TASK PROMPT - From the first line to the last, write out the records exactly.
----- DATA TO EXAMINE -----
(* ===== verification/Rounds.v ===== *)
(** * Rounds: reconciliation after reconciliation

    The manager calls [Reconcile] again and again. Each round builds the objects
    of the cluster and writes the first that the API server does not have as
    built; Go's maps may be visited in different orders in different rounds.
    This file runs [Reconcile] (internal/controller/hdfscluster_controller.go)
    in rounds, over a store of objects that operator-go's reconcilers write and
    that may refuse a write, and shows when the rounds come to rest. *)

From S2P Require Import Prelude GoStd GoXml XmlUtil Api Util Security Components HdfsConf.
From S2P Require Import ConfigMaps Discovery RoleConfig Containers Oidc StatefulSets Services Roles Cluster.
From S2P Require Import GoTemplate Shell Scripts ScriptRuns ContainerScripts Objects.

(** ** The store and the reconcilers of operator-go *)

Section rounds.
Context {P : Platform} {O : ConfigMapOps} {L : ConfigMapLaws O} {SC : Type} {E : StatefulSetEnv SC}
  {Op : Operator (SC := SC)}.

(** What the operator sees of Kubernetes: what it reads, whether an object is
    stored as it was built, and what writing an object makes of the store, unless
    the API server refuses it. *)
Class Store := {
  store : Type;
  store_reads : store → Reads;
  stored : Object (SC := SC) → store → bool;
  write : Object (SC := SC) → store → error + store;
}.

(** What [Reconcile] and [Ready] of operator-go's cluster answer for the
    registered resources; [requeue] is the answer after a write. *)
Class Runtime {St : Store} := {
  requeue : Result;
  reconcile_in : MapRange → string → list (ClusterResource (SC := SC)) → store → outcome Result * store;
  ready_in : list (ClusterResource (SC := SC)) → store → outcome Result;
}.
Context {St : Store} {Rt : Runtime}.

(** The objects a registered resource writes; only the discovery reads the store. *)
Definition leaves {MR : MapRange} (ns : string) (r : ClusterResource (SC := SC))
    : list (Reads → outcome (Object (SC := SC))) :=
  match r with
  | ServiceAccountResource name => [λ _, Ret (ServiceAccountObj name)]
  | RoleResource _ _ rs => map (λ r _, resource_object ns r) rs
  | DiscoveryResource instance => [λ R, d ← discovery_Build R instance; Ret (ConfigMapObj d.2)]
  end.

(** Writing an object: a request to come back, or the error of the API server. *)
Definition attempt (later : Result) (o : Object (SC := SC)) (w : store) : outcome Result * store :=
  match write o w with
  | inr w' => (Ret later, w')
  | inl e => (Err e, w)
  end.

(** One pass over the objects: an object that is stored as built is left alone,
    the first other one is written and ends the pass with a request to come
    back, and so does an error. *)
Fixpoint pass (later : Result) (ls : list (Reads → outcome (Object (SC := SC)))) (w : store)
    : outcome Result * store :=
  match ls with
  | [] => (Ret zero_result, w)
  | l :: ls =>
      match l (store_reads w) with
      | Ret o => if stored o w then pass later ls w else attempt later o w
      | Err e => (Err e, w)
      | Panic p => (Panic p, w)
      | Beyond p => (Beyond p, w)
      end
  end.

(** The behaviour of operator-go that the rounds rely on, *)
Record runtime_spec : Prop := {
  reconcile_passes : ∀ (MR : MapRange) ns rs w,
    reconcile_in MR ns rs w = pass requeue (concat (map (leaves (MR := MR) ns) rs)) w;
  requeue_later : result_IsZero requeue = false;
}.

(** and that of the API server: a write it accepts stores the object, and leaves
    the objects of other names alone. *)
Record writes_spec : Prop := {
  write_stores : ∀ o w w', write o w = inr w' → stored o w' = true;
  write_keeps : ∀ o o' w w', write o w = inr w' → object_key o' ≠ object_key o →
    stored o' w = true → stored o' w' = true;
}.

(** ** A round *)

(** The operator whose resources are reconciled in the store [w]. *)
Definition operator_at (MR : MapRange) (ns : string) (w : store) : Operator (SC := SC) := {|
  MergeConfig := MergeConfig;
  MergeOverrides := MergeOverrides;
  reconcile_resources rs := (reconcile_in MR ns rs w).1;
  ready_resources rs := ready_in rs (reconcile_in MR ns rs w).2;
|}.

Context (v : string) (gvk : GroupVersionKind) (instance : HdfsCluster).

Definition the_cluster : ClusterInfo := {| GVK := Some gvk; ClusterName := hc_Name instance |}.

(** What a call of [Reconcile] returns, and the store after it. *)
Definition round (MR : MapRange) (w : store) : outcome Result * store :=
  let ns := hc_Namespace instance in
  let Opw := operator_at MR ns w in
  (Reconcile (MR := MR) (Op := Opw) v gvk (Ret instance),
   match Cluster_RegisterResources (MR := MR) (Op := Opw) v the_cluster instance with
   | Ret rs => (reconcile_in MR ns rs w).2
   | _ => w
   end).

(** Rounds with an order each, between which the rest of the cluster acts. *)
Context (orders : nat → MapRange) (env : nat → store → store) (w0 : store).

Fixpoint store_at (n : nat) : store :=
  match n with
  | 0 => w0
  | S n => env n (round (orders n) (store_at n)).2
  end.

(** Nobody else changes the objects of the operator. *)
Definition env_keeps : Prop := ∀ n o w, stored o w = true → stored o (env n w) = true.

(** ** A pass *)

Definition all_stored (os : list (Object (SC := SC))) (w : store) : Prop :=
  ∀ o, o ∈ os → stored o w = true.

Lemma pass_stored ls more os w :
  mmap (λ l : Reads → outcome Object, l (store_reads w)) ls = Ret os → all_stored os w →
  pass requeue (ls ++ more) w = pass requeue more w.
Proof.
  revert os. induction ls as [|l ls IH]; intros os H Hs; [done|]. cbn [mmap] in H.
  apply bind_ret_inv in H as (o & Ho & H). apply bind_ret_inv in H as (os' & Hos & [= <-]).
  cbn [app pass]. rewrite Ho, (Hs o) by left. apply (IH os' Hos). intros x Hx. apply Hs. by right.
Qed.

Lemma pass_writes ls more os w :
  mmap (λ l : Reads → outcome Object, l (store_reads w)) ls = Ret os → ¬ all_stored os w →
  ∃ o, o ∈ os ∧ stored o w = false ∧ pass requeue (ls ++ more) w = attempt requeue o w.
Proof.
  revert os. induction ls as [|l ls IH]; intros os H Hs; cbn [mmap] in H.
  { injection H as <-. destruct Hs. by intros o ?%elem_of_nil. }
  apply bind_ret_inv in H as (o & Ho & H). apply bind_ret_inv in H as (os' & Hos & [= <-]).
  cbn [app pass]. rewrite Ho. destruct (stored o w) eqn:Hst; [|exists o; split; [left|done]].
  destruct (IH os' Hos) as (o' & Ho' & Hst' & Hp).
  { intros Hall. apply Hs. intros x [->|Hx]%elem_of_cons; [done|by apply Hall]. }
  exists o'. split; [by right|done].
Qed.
-----
EXERCISE ANSWER -
(* ===== verification/Rounds.v ===== *)
(** * Rounds: reconciliation after reconciliation

    The manager calls [Reconcile] again and again. Each round builds the objects
    of the cluster and writes the first that the API server does not have as
    built; Go's maps may be visited in different orders in different rounds.
    This file runs [Reconcile] (internal/controller/hdfscluster_controller.go)
    in rounds, over a store of objects that operator-go's reconcilers write and
    that may refuse a write, and shows when the rounds come to rest. *)

From S2P Require Import Prelude GoStd GoXml XmlUtil Api Util Security Components HdfsConf.
From S2P Require Import ConfigMaps Discovery RoleConfig Containers Oidc StatefulSets Services Roles Cluster.
From S2P Require Import GoTemplate Shell Scripts ScriptRuns ContainerScripts Objects.

(** ** The store and the reconcilers of operator-go *)

Section rounds.
Context {P : Platform} {O : ConfigMapOps} {L : ConfigMapLaws O} {SC : Type} {E : StatefulSetEnv SC}
  {Op : Operator (SC := SC)}.

(** What the operator sees of Kubernetes: what it reads, whether an object is
    stored as it was built, and what writing an object makes of the store, unless
    the API server refuses it. *)
Class Store := {
  store : Type;
  store_reads : store → Reads;
  stored : Object (SC := SC) → store → bool;
  write : Object (SC := SC) → store → error + store;
}.

(** What [Reconcile] and [Ready] of operator-go's cluster answer for the
    registered resources; [requeue] is the answer after a write. *)
Class Runtime {St : Store} := {
  requeue : Result;
  reconcile_in : MapRange → string → list (ClusterResource (SC := SC)) → store → outcome Result * store;
  ready_in : list (ClusterResource (SC := SC)) → store → outcome Result;
}.
Context {St : Store} {Rt : Runtime}.

(** The objects a registered resource writes; only the discovery reads the store. *)
Definition leaves {MR : MapRange} (ns : string) (r : ClusterResource (SC := SC))
    : list (Reads → outcome (Object (SC := SC))) :=
  match r with
  | ServiceAccountResource name => [λ _, Ret (ServiceAccountObj name)]
  | RoleResource _ _ rs => map (λ r _, resource_object ns r) rs
  | DiscoveryResource instance => [λ R, d ← discovery_Build R instance; Ret (ConfigMapObj d.2)]
  end.

(** Writing an object: a request to come back, or the error of the API server. *)
Definition attempt (later : Result) (o : Object (SC := SC)) (w : store) : outcome Result * store :=
  match write o w with
  | inr w' => (Ret later, w')
  | inl e => (Err e, w)
  end.

(** One pass over the objects: an object that is stored as built is left alone,
    the first other one is written and ends the pass with a request to come
    back, and so does an error. *)
Fixpoint pass (later : Result) (ls : list (Reads → outcome (Object (SC := SC)))) (w : store)
    : outcome Result * store :=
  match ls with
  | [] => (Ret zero_result, w)
  | l :: ls =>
      match l (store_reads w) with
      | Ret o => if stored o w then pass later ls w else attempt later o w
      | Err e => (Err e, w)
      | Panic p => (Panic p, w)
      | Beyond p => (Beyond p, w)
      end
  end.

(** The behaviour of operator-go that the rounds rely on, *)
Record runtime_spec : Prop := {
  reconcile_passes : ∀ (MR : MapRange) ns rs w,
    reconcile_in MR ns rs w = pass requeue (concat (map (leaves (MR := MR) ns) rs)) w;
  requeue_later : result_IsZero requeue = false;
}.

(** and that of the API server: a write it accepts stores the object, and leaves
    the objects of other names alone. *)
Record writes_spec : Prop := {
  write_stores : ∀ o w w', write o w = inr w' → stored o w' = true;
  write_keeps : ∀ o o' w w', write o w = inr w' → object_key o' ≠ object_key o →
    stored o' w = true → stored o' w' = true;
}.

(** ** A round *)

(** The operator whose resources are reconciled in the store [w]. *)
Definition operator_at (MR : MapRange) (ns : string) (w : store) : Operator (SC := SC) := {|
  MergeConfig := MergeConfig;
  MergeOverrides := MergeOverrides;
  reconcile_resources rs := (reconcile_in MR ns rs w).1;
  ready_resources rs := ready_in rs (reconcile_in MR ns rs w).2;
|}.

Context (v : string) (gvk : GroupVersionKind) (instance : HdfsCluster).

Definition the_cluster : ClusterInfo := {| GVK := Some gvk; ClusterName := hc_Name instance |}.

(** What a call of [Reconcile] returns, and the store after it. *)
Definition round (MR : MapRange) (w : store) : outcome Result * store :=
  let ns := hc_Namespace instance in
  let Opw := operator_at MR ns w in
  (Reconcile (MR := MR) (Op := Opw) v gvk (Ret instance),
   match Cluster_RegisterResources (MR := MR) (Op := Opw) v the_cluster instance with
   | Ret rs => (reconcile_in MR ns rs w).2
   | _ => w
   end).

(** Rounds with an order each, between which the rest of the cluster acts. *)
Context (orders : nat → MapRange) (env : nat → store → store) (w0 : store).

Fixpoint store_at (n : nat) : store :=
  match n with
  | 0 => w0
  | S n => env n (round (orders n) (store_at n)).2
  end.

(** Nobody else changes the objects of the operator. *)
Definition env_keeps : Prop := ∀ n o w, stored o w = true → stored o (env n w) = true.

(** ** A pass *)

Definition all_stored (os : list (Object (SC := SC))) (w : store) : Prop :=
  ∀ o, o ∈ os → stored o w = true.

Lemma pass_stored ls more os w :
  mmap (λ l : Reads → outcome Object, l (store_reads w)) ls = Ret os → all_stored os w →
  pass requeue (ls ++ more) w = pass requeue more w.
Proof.
  revert os. induction ls as [|l ls IH]; intros os H Hs; [done|]. cbn [mmap] in H.
  apply bind_ret_inv in H as (o & Ho & H). apply bind_ret_inv in H as (os' & Hos & [= <-]).
  cbn [app pass]. rewrite Ho, (Hs o) by left. apply (IH os' Hos). intros x Hx. apply Hs. by right.
Qed.

Lemma pass_writes ls more os w :
  mmap (λ l : Reads → outcome Object, l (store_reads w)) ls = Ret os → ¬ all_stored os w →
  ∃ o, o ∈ os ∧ stored o w = false ∧ pass requeue (ls ++ more) w = attempt requeue o w.
Proof.
  revert os. induction ls as [|l ls IH]; intros os H Hs; cbn [mmap] in H.
  { injection H as <-. destruct Hs. by intros o ?%elem_of_nil. }
  apply bind_ret_inv in H as (o & Ho & H). apply bind_ret_inv in H as (os' & Hos & [= <-]).
  cbn [app pass]. rewrite Ho. destruct (stored o w) eqn:Hst; [|exists o; split; [left|done]].
  destruct (IH os' Hos) as (o' & Ho' & Hst' & Hp).
  { intros Hall. apply Hs. intros x [->|Hx]%elem_of_cons; [done|by apply Hall]. }
  exists o'. split; [by right|done].
Qed.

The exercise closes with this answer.